Archived in the category: Featured Writers, Fish Out of Water, General Info
Posted by Joyce Rhyne on 20 Aug 15 - 0 Comments

Lately I’ve been through a rough patch that if I’m honest really started three years ago when I left Port Lavaca to return to Chicago, the place of my birth and honestly some place that although I will always love the way you can only love ‘home,’ I wish I never had to return to.

At the time, my writing was going well, I had an adopted family of sorts and although I did not see it then, I was generally content. There were niggles and wiggles and moans to be sure, but as the old saying says, I did not know what I had till it was gone.

I rode those wicked waves till now, waiting on a disability case and battling demons from deep in my psyche.

However, despite my ongoing hardships, I have learned many life lessons. The one I will share with you today is one I hope everyone who reads this will be touched by.

Since 2006, my writing, although not exactly making me rich, has offered one gift which has no price tag: The gift of accepting your passions no matter what comes out of the sweat and effort you put into them.

More than that though, so much more than that…

The respect and awe of myself, but not the grumpy old thirty-seven year old me with the bad wheels and bad past, but the five year old me that peeks out from behind my eyes.

If I was to tell that little kid that he would be a reporter for a newspaper for an all to brief period of five months he would have been ecstatic.

Given the opportunity to impart to him that his name would be on the cover of a book with Doctor Who on it, he would probably go wide eyed and laugh a laugh most of us have forgotten how to long ago.

Because to him it was never about money, fame or all those other silly things we chase. To him it was all about the art, the passion and the pure joy of being involved with subjects he loved.
Van Gough hardly sold any of his paintings in his lifetime and died a ridiculed man with severe depression. And if the first Ghostbusters film taught us anything, it was that Einstein did his best work while he was a patent clerk.

Because it is not about what the TV has us lusting after; it is not about what our peers think of us still playing our music into our forties, and it is certainly not about what others tell you you need to be happy or content.

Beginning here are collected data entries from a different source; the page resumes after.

(* ===== verification/Login.v ===== *)
(** * Signing in (internal/auth/service.go, webauthn.go, passwordless.go, middleware.go,
    jwt.go, totp.go, ldap.go)

    The authentication service over the account store, its limiters and its
    in-memory challenges.  What it takes from elsewhere is a parameter: the JWT
    library, the one-time-password library, the WebAuthn library, the directory,
    random numbers, the clock. *)
From S2P Require Import Prelude Limits GoStrings Password Users Roles Calendar Accounts.

(** ** Data *)
Inductive TokenKind := KindSession | KindMFAChallenge.
#[export] Instance TokenKind_eq_dec : EqDecision TokenKind.
Proof. solve_decision. Defined.

Record Claims := mkClaims {
  cUserID : Z; cUsername : string; cRole : string; cKind : TokenKind; cEpoch : Z;
  cID : string; cExpiresAt : option Z
}.

Record LDAPGroupMapping := mkMapping { gmDN : string; gmSections : list string; gmRoleIDs : list Z }.
Record LDAPConfig := mkLDAP { ldConfigured : bool; GroupMappings : list LDAPGroupMapping; FallbackRoleID : Z }.
Record LDAPResult := mkLDAPResult { lrUsername : string; lrIsAdmin : bool; lrGroups : list string; lrEmail : string }.

Record SessionInfo := mkInfo { IP : string; UserAgent : string }.
Record LoginResult := mkLogin { MFARequired : bool; lToken : string; lExpiresAt : Z; lUser : User }.

Inductive AuthErr :=
  | ErrSetupDone | ErrInvalidCreds | ErrRateLimited | ErrInvalidMFACode | ErrWeakPassword | ErrInvalidUsername
  | ErrUsernameTaken | ErrDirectoryPassword | ErrTooManyFactors | ErrEnrollmentStale | ErrNoPending
  | ErrPasskeyUnavailable | ErrNoPasskeys | ErrClonedAuthenticator | ErrUserVerificationRequired
  | ErrPasswordlessNotAllowed | ErrTooBusy | ErrRandom | ErrLibrary | EStore (e : StoreErr)
  | EPasswordless (username : string) (e : AuthErr).   (* a PasswordlessError *)

Definition MinPasswordLength : nat := 10.
Definition passkeyAttempts : Z := 30.
Definition maxFactorsPerAccount : Z := 10.
Definition totpPeriod : Z := 30.
Definition challengeTTL : Z := 5 * minute.

(** What the WebAuthn library hands back for a verified assertion. *)
Record Credential := mkCred { crID : string; crBlob : string; crClone : bool }.

Class AuthEnv := {
  aclock : nat -> Z;
  arange : nat -> list string;                       (* the order a map is ranged over in *)
  arand : nat -> option string;                      (* crypto/rand, encoded; None for its error *)
  asalt : nat -> list Z;
  IDKey : kdf;
  jwt_sign : Claims -> string;
  jwt_parse : Z -> string -> option Claims;          (* signature and expiry checked at a time *)
  sessionTTL : Z;
  totp_code : string -> Z -> option string;          (* GenerateCodeCustom: secret, unix seconds *)
  totp_valid : string -> string -> Z -> bool;        (* ValidateCustom: code, secret, time *)
  totp_generate : nat -> string -> option string;    (* a new secret for an account name *)
  WebAuthnSession : Type;
  Request : Type;
  rp_ok : bool;                                      (* the relying party could be built *)
  begin_ceremony : nat -> option WebAuthnSession;
  finish_registration : WebAuthnSession -> Request -> option Credential;
  finish_login : list string -> WebAuthnSession -> Request -> option Credential;
  assertion_parse : Request -> option (string * bool); (* user handle and the UV flag; None when malformed *)
  cred_ok : string -> bool;                          (* a stored credential's JSON decodes *)
  ldap_config : result StoreErr LDAPConfig;
  ldap_auth : string -> string -> option LDAPResult; (* the directory's answer to a username and a password *)
  aToLower : string -> string;
  acc_fault : AccQuery -> bool;
  role_fault : Query -> bool
}.

Record AState `{E : AuthEnv} := mkAState {
  acc : AuthDB; rdb : DB;
  limiter : LoginLimiter; passkeyLimiter : LoginLimiter;
  challenges : gmap string Z;
  open_ceremonies : ceremonies WebAuthnSession; publicCeremonies : ceremonies WebAuthnSession;
  aticks : nat
}.

(** ** Token manager (jwt.go) *)
Record Issued := mkIssued { iToken : string; iID : string; iExpiresAt : Z }.

Section Service.
Context `{E : AuthEnv}.

Definition M (A : Type) : Type := stM AState AuthErr A.
#[local] Instance M_ret : MRet M := stM_ret AState AuthErr.
#[local] Instance M_bind : MBind M := stM_bind AState AuthErr.

Definition set_acc d s := mkAState E d (rdb s) (limiter s) (passkeyLimiter s) (challenges s) (open_ceremonies s) (publicCeremonies s) (aticks s).
Definition set_rdb d s := mkAState E (acc s) d (limiter s) (passkeyLimiter s) (challenges s) (open_ceremonies s) (publicCeremonies s) (aticks s).
Definition set_limiter l s := mkAState E (acc s) (rdb s) l (passkeyLimiter s) (challenges s) (open_ceremonies s) (publicCeremonies s) (aticks s).
Definition set_passkeyLimiter l s := mkAState E (acc s) (rdb s) (limiter s) l (challenges s) (open_ceremonies s) (publicCeremonies s) (aticks s).
Definition set_challenges c s := mkAState E (acc s) (rdb s) (limiter s) (passkeyLimiter s) c (open_ceremonies s) (publicCeremonies s) (aticks s).
Definition set_open c s := mkAState E (acc s) (rdb s) (limiter s) (passkeyLimiter s) (challenges s) c (publicCeremonies s) (aticks s).
Definition set_public c s := mkAState E (acc s) (rdb s) (limiter s) (passkeyLimiter s) (challenges s) (open_ceremonies s) c (aticks s).
Definition set_aticks n s := mkAState E (acc s) (rdb s) (limiter s) (passkeyLimiter s) (challenges s) (open_ceremonies s) (publicCeremonies s) n.

(** *** The environment *)
Definition tick_ : M nat := fun s => (set_aticks (S (aticks s)) s, Ok (aticks s)).
Definition time_Now : M Z := n ← tick_; mret (aclock n).
Definition random : M string := n ← tick_; match arand n with Some r => mret r | None => st_fail ErrRandom end.

(** A store call that returns its error, one whose error the caller looks at, and
    one whose error is dropped. *)
Definition db {A} (op : stM AuthDB StoreErr A) : M A := fun s =>
  let '(d, r) := op (acc s) in (set_acc d s, match r with Ok a => Ok a | Err e => Err (EStore e) end).
Definition try_db {A} (op : stM AuthDB StoreErr A) : M (result StoreErr A) := fun s =>
  let '(d, r) := op (acc s) in (set_acc d s, Ok r).
Definition ignore {A} (op : stM AuthDB StoreErr A) : M () := _ ← try_db op; mret tt.
Definition read {A} (f : AuthDB -> result StoreErr A) : stM AuthDB StoreErr A := fun d => (d, f d).
Definition roles_db {A} (op : stM DB StoreErr A) : M A := fun s =>
  let '(d, r) := op (rdb s) in (set_rdb d s, match r with Ok a => Ok a | Err e => Err (EStore e) end).

(** *** Limiters, challenges, ceremonies *)
Definition gets {A} (f : AState -> A) : M A := fun s => (s, Ok (f s)).
Definition upd {A} (f : AState -> AState * A) : M A := fun s => let '(s', a) := f s in (s', Ok a).

Definition allow (k : string) : M bool := now ← time_Now; gets (fun s => Allow now k (limiter s)).
Definition charge (k : string) : M () :=
  n ← tick_; upd (fun s => (set_limiter (Fail (aclock n) (arange n) k (limiter s)) s, tt)).
Definition clear (k : string) : M () := upd (fun s => (set_limiter (Reset k (limiter s)) s, tt)).
Definition pk_allow (k : string) : M bool := now ← time_Now; gets (fun s => Allow now k (passkeyLimiter s)).
Definition pk_charge (k : string) : M () :=
  n ← tick_; upd (fun s => (set_passkeyLimiter (Fail (aclock n) (arange n) k (passkeyLimiter s)) s, tt)).
Definition pk_clear (k : string) : M () := upd (fun s => (set_passkeyLimiter (Reset k (passkeyLimiter s)) s, tt)).
Definition spend_challenge (id : string) (exp : Z) : M bool := n ← tick_; upd (fun s =>
  let '(u, ok) := spend (aclock n) (arange n) id exp (challenges s) in (set_challenges u s, ok)).
Definition put_open (key : string) (data : WebAuthnSession) (stepUp : bool) : M bool := n ← tick_; now' ← time_Now; upd (fun s =>
  let '(c, ok) := put (aclock n) now' (arange n) key data stepUp (open_ceremonies s) in (set_open c s, ok)).
Definition take_open (key : string) : M (option (ceremony WebAuthnSession)) := now ← time_Now; upd (fun s =>
  let '(c, r) := take_ceremony now key (open_ceremonies s) in (set_open c s, r)).
Definition put_public (key : string) (data : WebAuthnSession) (stepUp : bool) : M bool := n ← tick_; now' ← time_Now; upd (fun s =>
  let '(c, ok) := put (aclock n) now' (arange n) key data stepUp (publicCeremonies s) in (set_public c s, ok)).
Definition take_public (key : string) : M (option (ceremony WebAuthnSession)) := now ← time_Now; upd (fun s =>
  let '(c, r) := take_ceremony now key (publicCeremonies s) in (set_public c s, r)).

(** [{ s.limiter.Fail(k)…; return nil, err }] *)
Definition refuse {A} (ks : list string) (e : AuthErr) : M A := st_for charge ks ≫= fun _ => st_fail e.
Definition pk_refuse {A} (k : string) (e : AuthErr) : M A := pk_charge k ≫= fun _ => st_fail e.
(** [if !ok { return nil, e }] *)
Definition guard_ (ok : bool) (e : AuthErr) : M () := if ok then mret tt else st_fail e.

(** ** Tokens *)
Definition Issue (userID : Z) (username role : string) (kind : TokenKind) (epoch : Z) : M Issued :=
  let ttl := match kind with KindMFAChallenge => challengeTTL | KindSession => sessionTTL end in
  now ← time_Now;
  id ← random;
  let exp := now + ttl in
  mret (mkIssued (jwt_sign (mkClaims userID username role kind epoch id (Some (rfc3339 exp)))) id exp).

(** (m *TokenManager) Parse *)
Definition Parse (token : string) : M (option Claims) := now ← time_Now; mret (jwt_parse now token).

(** ** Passwords *)
Definition password_ok (password hash : string) : bool :=
  match VerifyPassword IDKey password hash with Some true => true | _ => false end.
Definition hash_password (password : string) : M string := n ← tick_; mret (HashPassword IDKey (asalt n) password).

Definition validateUsername (u : string) : bool :=
  let n := String.length (TrimSpace u) in (3 <=? n)%nat && (n <=? 32)%nat.

(** ** Accounts *)
Definition NeedsSetup : M bool := n ← db (read (CountUsers acc_fault)); mret (n =? 0).

Definition fresh_user (username hash role : string) (ro : bool) (secs : list string) (source email : string) : User :=
  mkUser 0 username hash role email source ro secs "" false false "" false false 0 0 0 0.
Definition with_id (id : Z) (u : User) : User :=
  mkUser id (Username u) (PasswordHash u) (Role u) (Email u) (AuthSource u) (ReadOnly u) (Sections u) (TOTPSecret u) (TOTPEnabled u)
    (MFAEnabled u) (TOTPPending u) (TOTPPendingStepUp u) (Passwordless u) (TOTPLastCounter u) (SessionEpoch u) (CreatedAt u) (LastLoginAt u).

Definition Setup (username password : string) : M User :=
  needs ← NeedsSetup;
  _ ← guard_ needs ErrSetupDone;
  _ ← guard_ (validateUsername username) ErrInvalidUsername;
  _ ← guard_ (MinPasswordLength <=? String.length password)%nat ErrWeakPassword;
  hash ← hash_password password;
  let u := fresh_user username hash "admin" false [] "" "" in
  now ← time_Now;
  r ← try_db (CreateFirstUser acc_fault u now);
  match r with
  | Ok id => mret (with_id id u)
  | Err ErrSetupTaken => st_fail ErrSetupDone
  | Err e => st_fail (EStore e)
  end.

Definition CreateAccount (username password role : string) (readOnly : bool) (secs : list string) : M User :=
  _ ← guard_ (validateUsername username) ErrInvalidUsername;
  _ ← guard_ (MinPasswordLength <=? String.length password)%nat ErrWeakPassword;
  existing ← try_db (read (UserByUsername acc_fault username));
  _ ← guard_ (negb (is_ok existing)) ErrUsernameTaken;
  hash ← hash_password password;
  let u := fresh_user username hash (if String.eqb role "admin" then role else "user") readOnly secs "" "" in
  now ← time_Now;
  id ← db (CreateUser acc_fault u now);
  mret (with_id id u).

Definition SetPassword (userID : Z) (password : string) : M () :=
  _ ← guard_ (MinPasswordLength <=? String.length password)%nat ErrWeakPassword;
  hash ← hash_password password;
  _ ← db (UpdatePassword acc_fault userID hash);
  _ ← db (DeleteUserSessions acc_fault userID);
  db (BumpSessionEpoch acc_fault userID).

(** ** Sessions *)
Definition issueSession (u : User) (info : SessionInfo) : M LoginResult :=
  iss ← Issue (ID u) (Username u) (Role u) KindSession (SessionEpoch u);
  t1 ← time_Now;
  _ ← ignore (PurgeExpiredSessions acc_fault t1);
  t2 ← time_Now;
  _ ← db (CreateSession acc_fault (mkSession (iID iss) (ID u) (IP info) (UserAgent info) 0 0 (iExpiresAt iss)) t2);
  t3 ← time_Now;
  _ ← ignore (TouchLogin acc_fault (ID u) t3);
  mret (mkLogin false (iToken iss) (iExpiresAt iss) u).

Now, somewhere in all of us, whether you are sixteen or sixty, this child still lives on.

He or she has no care for the ‘real world’ we must toil in, no interest in politics nor the pain of grown up thoughts, worries and decisions.

He only wants to play in the sun and smile, to dream a little longer, to stay outside to watch the sunset and he only sees the positive and good in the world, despite bumps and roadblocks that appear on his path. Especially in this supposedly recovering economy.

We can embrace this child though, in date nights with our lovers and fishing trips with our friends. We can love him when we engage our passions and show him that although we are indeed striving to achieve adult success, we still have time to get on the floor with him and play, to let our imaginations take the cold gray reality and make it come alive with color and promise.

After all, did not he or she know way more about living ‘life’ than we ever can claim to do now?